Your objective: Give the data again exactly, stopping after the "highest context otherwise." line.

BEGIN Supplied records

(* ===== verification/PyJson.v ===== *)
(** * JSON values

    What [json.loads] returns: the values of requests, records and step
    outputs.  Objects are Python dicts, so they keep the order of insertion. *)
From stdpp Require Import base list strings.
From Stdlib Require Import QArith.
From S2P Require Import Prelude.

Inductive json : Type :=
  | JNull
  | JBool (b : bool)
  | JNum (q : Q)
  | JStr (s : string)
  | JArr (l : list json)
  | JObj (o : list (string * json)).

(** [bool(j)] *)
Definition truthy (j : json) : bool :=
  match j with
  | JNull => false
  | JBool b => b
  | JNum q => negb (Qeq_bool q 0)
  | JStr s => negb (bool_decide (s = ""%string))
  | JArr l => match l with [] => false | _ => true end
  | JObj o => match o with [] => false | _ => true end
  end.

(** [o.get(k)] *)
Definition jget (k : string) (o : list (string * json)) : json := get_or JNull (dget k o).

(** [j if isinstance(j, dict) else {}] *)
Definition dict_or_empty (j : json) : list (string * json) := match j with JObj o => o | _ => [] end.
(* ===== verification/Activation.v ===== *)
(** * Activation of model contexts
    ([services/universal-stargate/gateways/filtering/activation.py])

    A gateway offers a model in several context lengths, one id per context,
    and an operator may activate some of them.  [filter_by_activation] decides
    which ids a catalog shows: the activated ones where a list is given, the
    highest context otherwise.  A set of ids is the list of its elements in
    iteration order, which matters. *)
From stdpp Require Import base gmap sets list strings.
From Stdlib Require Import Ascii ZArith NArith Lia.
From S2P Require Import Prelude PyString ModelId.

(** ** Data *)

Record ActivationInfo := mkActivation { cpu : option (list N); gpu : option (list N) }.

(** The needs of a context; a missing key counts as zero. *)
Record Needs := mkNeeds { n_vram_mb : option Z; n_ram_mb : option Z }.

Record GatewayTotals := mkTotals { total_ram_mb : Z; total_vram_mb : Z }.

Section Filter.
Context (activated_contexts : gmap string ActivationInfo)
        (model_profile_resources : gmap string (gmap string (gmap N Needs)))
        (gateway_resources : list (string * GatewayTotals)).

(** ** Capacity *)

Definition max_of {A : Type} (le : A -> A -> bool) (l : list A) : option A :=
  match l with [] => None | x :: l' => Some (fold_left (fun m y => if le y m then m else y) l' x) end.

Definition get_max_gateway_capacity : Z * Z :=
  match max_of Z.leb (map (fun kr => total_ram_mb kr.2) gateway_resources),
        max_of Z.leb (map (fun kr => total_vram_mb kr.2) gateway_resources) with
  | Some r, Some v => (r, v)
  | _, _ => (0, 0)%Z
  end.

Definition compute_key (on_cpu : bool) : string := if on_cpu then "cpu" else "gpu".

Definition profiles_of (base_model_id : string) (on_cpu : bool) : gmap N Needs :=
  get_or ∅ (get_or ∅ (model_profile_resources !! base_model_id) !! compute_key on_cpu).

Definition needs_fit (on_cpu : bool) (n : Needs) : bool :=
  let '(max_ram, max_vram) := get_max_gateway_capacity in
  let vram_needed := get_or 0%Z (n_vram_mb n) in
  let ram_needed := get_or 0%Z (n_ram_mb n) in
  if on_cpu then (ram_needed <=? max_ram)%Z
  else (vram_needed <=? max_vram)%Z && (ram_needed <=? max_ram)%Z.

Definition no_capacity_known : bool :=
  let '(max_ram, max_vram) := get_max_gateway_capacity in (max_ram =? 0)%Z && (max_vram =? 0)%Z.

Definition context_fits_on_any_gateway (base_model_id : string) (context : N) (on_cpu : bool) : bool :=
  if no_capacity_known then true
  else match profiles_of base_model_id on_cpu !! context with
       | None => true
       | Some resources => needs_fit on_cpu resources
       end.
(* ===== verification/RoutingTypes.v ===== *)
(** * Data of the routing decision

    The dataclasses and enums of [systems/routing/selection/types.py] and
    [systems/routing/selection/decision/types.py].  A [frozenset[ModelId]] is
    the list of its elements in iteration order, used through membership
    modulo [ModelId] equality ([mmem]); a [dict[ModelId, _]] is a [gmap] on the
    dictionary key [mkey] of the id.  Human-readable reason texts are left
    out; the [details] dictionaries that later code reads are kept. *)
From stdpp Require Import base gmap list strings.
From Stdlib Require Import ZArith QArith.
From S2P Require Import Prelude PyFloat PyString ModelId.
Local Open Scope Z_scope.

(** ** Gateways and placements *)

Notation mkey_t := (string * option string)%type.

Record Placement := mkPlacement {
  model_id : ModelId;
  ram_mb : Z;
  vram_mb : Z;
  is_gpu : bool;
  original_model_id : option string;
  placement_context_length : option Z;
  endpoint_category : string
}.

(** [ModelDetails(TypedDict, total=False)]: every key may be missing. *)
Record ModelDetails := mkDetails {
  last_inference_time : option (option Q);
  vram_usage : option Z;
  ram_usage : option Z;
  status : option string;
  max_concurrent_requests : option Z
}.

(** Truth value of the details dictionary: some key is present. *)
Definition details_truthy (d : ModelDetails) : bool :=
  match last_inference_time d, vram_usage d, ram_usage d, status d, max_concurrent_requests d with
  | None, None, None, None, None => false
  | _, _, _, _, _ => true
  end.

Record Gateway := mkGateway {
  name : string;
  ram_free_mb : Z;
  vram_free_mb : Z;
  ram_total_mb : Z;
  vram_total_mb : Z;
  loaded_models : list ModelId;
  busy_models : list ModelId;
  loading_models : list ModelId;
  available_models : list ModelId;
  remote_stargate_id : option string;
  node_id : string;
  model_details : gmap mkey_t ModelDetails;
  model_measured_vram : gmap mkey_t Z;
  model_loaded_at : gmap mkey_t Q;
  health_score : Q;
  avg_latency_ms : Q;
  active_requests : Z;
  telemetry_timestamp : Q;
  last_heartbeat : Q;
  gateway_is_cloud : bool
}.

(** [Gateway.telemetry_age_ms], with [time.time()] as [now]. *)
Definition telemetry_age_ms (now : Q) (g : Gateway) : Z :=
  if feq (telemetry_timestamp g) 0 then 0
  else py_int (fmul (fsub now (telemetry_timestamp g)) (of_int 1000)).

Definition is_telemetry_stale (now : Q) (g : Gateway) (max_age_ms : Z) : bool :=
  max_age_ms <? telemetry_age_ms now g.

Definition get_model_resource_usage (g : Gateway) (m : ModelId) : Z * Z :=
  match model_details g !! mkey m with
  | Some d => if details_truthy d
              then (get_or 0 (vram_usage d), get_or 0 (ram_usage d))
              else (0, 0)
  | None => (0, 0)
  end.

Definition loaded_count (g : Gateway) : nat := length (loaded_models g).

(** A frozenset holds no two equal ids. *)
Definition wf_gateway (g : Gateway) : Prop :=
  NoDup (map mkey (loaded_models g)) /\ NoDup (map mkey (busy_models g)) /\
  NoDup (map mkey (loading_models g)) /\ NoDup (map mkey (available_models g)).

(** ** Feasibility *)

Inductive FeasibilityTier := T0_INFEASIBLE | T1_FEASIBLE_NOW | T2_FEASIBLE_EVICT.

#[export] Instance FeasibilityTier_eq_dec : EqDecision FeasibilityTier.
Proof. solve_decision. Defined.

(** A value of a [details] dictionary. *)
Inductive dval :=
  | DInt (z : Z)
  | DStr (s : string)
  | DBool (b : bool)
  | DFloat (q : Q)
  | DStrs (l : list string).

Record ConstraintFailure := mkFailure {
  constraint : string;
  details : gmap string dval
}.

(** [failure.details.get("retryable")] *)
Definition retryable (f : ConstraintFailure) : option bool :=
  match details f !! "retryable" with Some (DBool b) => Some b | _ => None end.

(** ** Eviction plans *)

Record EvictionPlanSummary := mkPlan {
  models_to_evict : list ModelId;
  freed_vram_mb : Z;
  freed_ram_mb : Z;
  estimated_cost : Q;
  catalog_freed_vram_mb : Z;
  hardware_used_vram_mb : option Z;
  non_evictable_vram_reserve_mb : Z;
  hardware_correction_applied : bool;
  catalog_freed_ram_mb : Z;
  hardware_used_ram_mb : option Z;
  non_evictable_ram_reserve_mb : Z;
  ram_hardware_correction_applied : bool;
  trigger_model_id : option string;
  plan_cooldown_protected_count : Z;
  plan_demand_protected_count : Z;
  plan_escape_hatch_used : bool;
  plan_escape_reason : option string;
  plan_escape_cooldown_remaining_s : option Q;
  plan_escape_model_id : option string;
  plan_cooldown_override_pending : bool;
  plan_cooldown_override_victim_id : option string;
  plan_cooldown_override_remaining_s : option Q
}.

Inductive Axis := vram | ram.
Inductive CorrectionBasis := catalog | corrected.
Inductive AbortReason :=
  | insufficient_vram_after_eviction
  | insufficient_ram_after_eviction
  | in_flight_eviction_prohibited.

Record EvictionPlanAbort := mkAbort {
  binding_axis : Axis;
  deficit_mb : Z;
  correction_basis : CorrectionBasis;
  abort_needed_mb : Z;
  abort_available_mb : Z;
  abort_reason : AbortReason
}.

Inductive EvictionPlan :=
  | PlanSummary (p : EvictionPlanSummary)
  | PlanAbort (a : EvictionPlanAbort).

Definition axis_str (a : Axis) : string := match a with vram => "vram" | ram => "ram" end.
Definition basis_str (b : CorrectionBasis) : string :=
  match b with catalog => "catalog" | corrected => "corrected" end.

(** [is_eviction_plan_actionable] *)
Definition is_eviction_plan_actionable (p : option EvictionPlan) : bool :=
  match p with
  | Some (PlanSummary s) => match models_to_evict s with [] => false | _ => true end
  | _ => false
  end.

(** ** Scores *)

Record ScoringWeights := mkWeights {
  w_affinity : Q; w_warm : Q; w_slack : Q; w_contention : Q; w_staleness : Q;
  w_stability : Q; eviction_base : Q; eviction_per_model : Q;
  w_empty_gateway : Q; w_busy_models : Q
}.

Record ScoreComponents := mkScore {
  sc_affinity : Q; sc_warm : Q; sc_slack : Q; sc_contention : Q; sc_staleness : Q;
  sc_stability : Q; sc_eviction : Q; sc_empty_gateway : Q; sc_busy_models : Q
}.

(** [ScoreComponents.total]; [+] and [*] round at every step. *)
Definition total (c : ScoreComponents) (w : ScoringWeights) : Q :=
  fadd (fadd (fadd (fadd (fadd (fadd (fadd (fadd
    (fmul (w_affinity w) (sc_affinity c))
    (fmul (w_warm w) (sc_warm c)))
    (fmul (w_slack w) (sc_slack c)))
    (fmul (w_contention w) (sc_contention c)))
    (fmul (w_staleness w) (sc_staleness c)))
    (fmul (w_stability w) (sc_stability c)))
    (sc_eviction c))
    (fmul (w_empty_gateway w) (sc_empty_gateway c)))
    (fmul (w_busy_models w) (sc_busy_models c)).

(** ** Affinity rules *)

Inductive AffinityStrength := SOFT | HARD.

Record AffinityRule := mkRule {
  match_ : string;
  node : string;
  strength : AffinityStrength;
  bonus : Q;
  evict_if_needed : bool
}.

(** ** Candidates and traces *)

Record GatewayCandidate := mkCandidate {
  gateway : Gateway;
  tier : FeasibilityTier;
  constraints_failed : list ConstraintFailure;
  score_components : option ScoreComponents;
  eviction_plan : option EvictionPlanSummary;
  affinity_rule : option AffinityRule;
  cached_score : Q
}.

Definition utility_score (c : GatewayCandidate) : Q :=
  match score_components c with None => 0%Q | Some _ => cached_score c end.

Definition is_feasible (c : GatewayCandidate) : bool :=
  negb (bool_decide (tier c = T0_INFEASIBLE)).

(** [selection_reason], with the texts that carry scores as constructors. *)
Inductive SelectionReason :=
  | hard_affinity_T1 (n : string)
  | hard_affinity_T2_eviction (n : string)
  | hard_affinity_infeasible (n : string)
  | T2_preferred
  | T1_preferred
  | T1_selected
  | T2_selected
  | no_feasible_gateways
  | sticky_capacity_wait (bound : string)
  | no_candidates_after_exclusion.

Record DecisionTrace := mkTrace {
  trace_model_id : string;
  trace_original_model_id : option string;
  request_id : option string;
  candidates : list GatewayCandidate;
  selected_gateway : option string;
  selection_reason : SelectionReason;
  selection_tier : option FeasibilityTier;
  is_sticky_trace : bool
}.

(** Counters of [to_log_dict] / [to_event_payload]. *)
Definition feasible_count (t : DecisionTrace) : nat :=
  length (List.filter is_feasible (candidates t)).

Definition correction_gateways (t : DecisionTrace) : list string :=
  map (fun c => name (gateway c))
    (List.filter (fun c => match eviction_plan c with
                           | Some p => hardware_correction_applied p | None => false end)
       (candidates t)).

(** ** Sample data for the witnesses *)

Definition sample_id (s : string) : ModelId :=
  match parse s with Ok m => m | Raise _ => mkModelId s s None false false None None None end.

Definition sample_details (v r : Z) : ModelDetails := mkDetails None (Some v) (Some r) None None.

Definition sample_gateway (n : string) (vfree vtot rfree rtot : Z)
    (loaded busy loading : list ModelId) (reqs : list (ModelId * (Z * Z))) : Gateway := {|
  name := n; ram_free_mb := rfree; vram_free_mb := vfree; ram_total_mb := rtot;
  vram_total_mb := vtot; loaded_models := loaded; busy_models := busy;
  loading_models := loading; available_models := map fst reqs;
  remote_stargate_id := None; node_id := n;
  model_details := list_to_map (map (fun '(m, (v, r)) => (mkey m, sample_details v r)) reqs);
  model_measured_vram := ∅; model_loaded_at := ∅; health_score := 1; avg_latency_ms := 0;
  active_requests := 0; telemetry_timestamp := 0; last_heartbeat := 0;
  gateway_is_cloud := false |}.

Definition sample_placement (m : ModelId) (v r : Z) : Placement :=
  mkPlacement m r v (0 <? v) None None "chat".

END Supplied records

Answer box:
(* ===== verification/PyJson.v ===== *)
(** * JSON values

    What [json.loads] returns: the values of requests, records and step
    outputs.  Objects are Python dicts, so they keep the order of insertion. *)
From stdpp Require Import base list strings.
From Stdlib Require Import QArith.
From S2P Require Import Prelude.

Inductive json : Type :=
  | JNull
  | JBool (b : bool)
  | JNum (q : Q)
  | JStr (s : string)
  | JArr (l : list json)
  | JObj (o : list (string * json)).

(** [bool(j)] *)
Definition truthy (j : json) : bool :=
  match j with
  | JNull => false
  | JBool b => b
  | JNum q => negb (Qeq_bool q 0)
  | JStr s => negb (bool_decide (s = ""%string))
  | JArr l => match l with [] => false | _ => true end
  | JObj o => match o with [] => false | _ => true end
  end.

(** [o.get(k)] *)
Definition jget (k : string) (o : list (string * json)) : json := get_or JNull (dget k o).

(** [j if isinstance(j, dict) else {}] *)
Definition dict_or_empty (j : json) : list (string * json) := match j with JObj o => o | _ => [] end.
(* ===== verification/Activation.v ===== *)
(** * Activation of model contexts
    ([services/universal-stargate/gateways/filtering/activation.py])

    A gateway offers a model in several context lengths, one id per context,
    and an operator may activate some of them.  [filter_by_activation] decides
    which ids a catalog shows: the activated ones where a list is given, the
    highest context otherwise.  A set of ids is the list of its elements in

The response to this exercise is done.